2.3 Concept drift adaptation
Data streams can be abstractly represented as potentially infinite series of data points randomly drawn at various timestamps. The data X in streams follows patterns that are primarily determined by the characteristics of the processes generating it, but might also contain noise components. In machine learning, such patterns are referred to as concepts. From a statistical perspective, a concept can be formalized as a probability distribution P(X) [43].

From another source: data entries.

(** ** Column updates *)

Definition upd_status (s : string) (r : job_row) : job_row :=
  JobRow (jr_id r) (jr_server r) (jr_site r) (jr_type r) s (jr_payload r) (jr_result r) (jr_error r)
    (jr_descr r) (jr_attempts r) (jr_max_attempts r) (jr_created r) (jr_updated r) (jr_started r)
    (jr_completed r) (jr_next_retry r).
Definition upd_payload (p : option string) (r : job_row) : job_row :=
  JobRow (jr_id r) (jr_server r) (jr_site r) (jr_type r) (jr_status r) p (jr_result r) (jr_error r)
    (jr_descr r) (jr_attempts r) (jr_max_attempts r) (jr_created r) (jr_updated r) (jr_started r)
    (jr_completed r) (jr_next_retry r).
Definition upd_result (x : option string) (r : job_row) : job_row :=
  JobRow (jr_id r) (jr_server r) (jr_site r) (jr_type r) (jr_status r) (jr_payload r) x (jr_error r)
    (jr_descr r) (jr_attempts r) (jr_max_attempts r) (jr_created r) (jr_updated r) (jr_started r)
    (jr_completed r) (jr_next_retry r).
Definition upd_error (x : option string) (r : job_row) : job_row :=
  JobRow (jr_id r) (jr_server r) (jr_site r) (jr_type r) (jr_status r) (jr_payload r) (jr_result r) x
    (jr_descr r) (jr_attempts r) (jr_max_attempts r) (jr_created r) (jr_updated r) (jr_started r)
    (jr_completed r) (jr_next_retry r).
Definition upd_attempts (a : Z) (r : job_row) : job_row :=
  JobRow (jr_id r) (jr_server r) (jr_site r) (jr_type r) (jr_status r) (jr_payload r) (jr_result r)
    (jr_error r) (jr_descr r) a (jr_max_attempts r) (jr_created r) (jr_updated r) (jr_started r)
    (jr_completed r) (jr_next_retry r).
Definition touch (n : Z) (r : job_row) : job_row :=
  JobRow (jr_id r) (jr_server r) (jr_site r) (jr_type r) (jr_status r) (jr_payload r) (jr_result r)
    (jr_error r) (jr_descr r) (jr_attempts r) (jr_max_attempts r) (jr_created r) n (jr_started r)
    (jr_completed r) (jr_next_retry r).
Definition upd_started (x : option Z) (r : job_row) : job_row :=
  JobRow (jr_id r) (jr_server r) (jr_site r) (jr_type r) (jr_status r) (jr_payload r) (jr_result r)
    (jr_error r) (jr_descr r) (jr_attempts r) (jr_max_attempts r) (jr_created r) (jr_updated r) x
    (jr_completed r) (jr_next_retry r).
Definition upd_completed (x : option Z) (r : job_row) : job_row :=
  JobRow (jr_id r) (jr_server r) (jr_site r) (jr_type r) (jr_status r) (jr_payload r) (jr_result r)
    (jr_error r) (jr_descr r) (jr_attempts r) (jr_max_attempts r) (jr_created r) (jr_updated r)
    (jr_started r) x (jr_next_retry r).
Definition upd_retry (x : option Z) (r : job_row) : job_row :=
  JobRow (jr_id r) (jr_server r) (jr_site r) (jr_type r) (jr_status r) (jr_payload r) (jr_result r)
    (jr_error r) (jr_descr r) (jr_attempts r) (jr_max_attempts r) (jr_created r) (jr_updated r)
    (jr_started r) (jr_completed r) x.

(** [sql.NullString{String: s, Valid: s != ""}]. *)
Definition null_if_empty (s : string) : option string := if (s =? "")%string then None else Some s.

(** What the store needs from the payload encryption: [EncryptPayload] of
    src/internal/secrets/payload.go, an error being a payload it cannot read. *)
Class PayloadCipher := {
  EncryptPayload : string → res string;
  DecryptPayload : string → res string }.

Section JobStore.
Context {D : Type} `{HJ : Has job_row D} `{HC : PayloadCipher}.

(** How the SQLite driver orders a stored text time against a bound
    [time.Time] (true: the stored time is the smaller one). *)
Context (text_before_time : Z → Z → bool).

Notation jobs := (tab (A := job_row)).

Definition update_jobs (p : Z → job_row → bool) (f : Z → job_row → job_row) : M D (res ()) :=
  exec (λ n d, ((), set_tab (update_where (p (current_timestamp n)) (f (current_timestamp n)) (jobs d)) d)).

(** The defaults are also written to the caller's job. *)
Definition job_defaults (j : Job) : Job :=
  mkJob (j_id j) (j_server j) (j_site j) (j_type j)
    (if (j_status j =? "")%string then StatusQueued else j_status j)
    (j_payload j) (j_result j) (j_error j) (j_descr j) (j_attempts j)
    (if j_max_attempts j =? 0 then 3 else j_max_attempts j)
    (j_created j) (j_updated j) (j_started j) (j_completed j) (j_next_retry j).

Definition stored_payload (p : string) : string :=
  match EncryptPayload p with Ok enc => enc | Err _ => p end.

(** The row an INSERT of [Create] makes: [attempts] and [completed_at] and the
    like take the defaults of the schema. *)
Definition new_row (j : Job) (n id : Z) : job_row :=
  JobRow id (j_server j) (j_site j) (j_type j) (j_status j) (Some (stored_payload (j_payload j)))
    None None (Some (j_descr j)) 0 (j_max_attempts j) (current_timestamp n) (current_timestamp n)
    None None None.

(** Returns the id stored in [j.ID]. *)
Definition Create (j : Job) : M D (res Z) :=
  wrap "insert job"
    (exec (λ n d, on_tab (insert_row (new_row (job_defaults j) n)) d)).

Definition GetByID (id : Z) : M D (res (option Job)) :=
  wrap "scan job" (query (λ _ d, scanJob <$> get_row id (jobs d))).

Real-world concepts are often volatile and associated P(X) need to be assumed non-stationary, i.e. might be subject to frequent changes. This phenomenon is commonly referred to as concept drift. It can arise with different types of various dynamic profiles (e.g. abrupt or extended), magnitudes (e.g. warning or change-level), and feature-spatial expansions (e.g. local or global). Generally, multiple types can occur in parallel [17, 43]. Concept drift has destructive potential with respect to machine learning models. It can negatively affect their performance as it leads to them being confronted by previously unseen input patterns [7, 16, 42].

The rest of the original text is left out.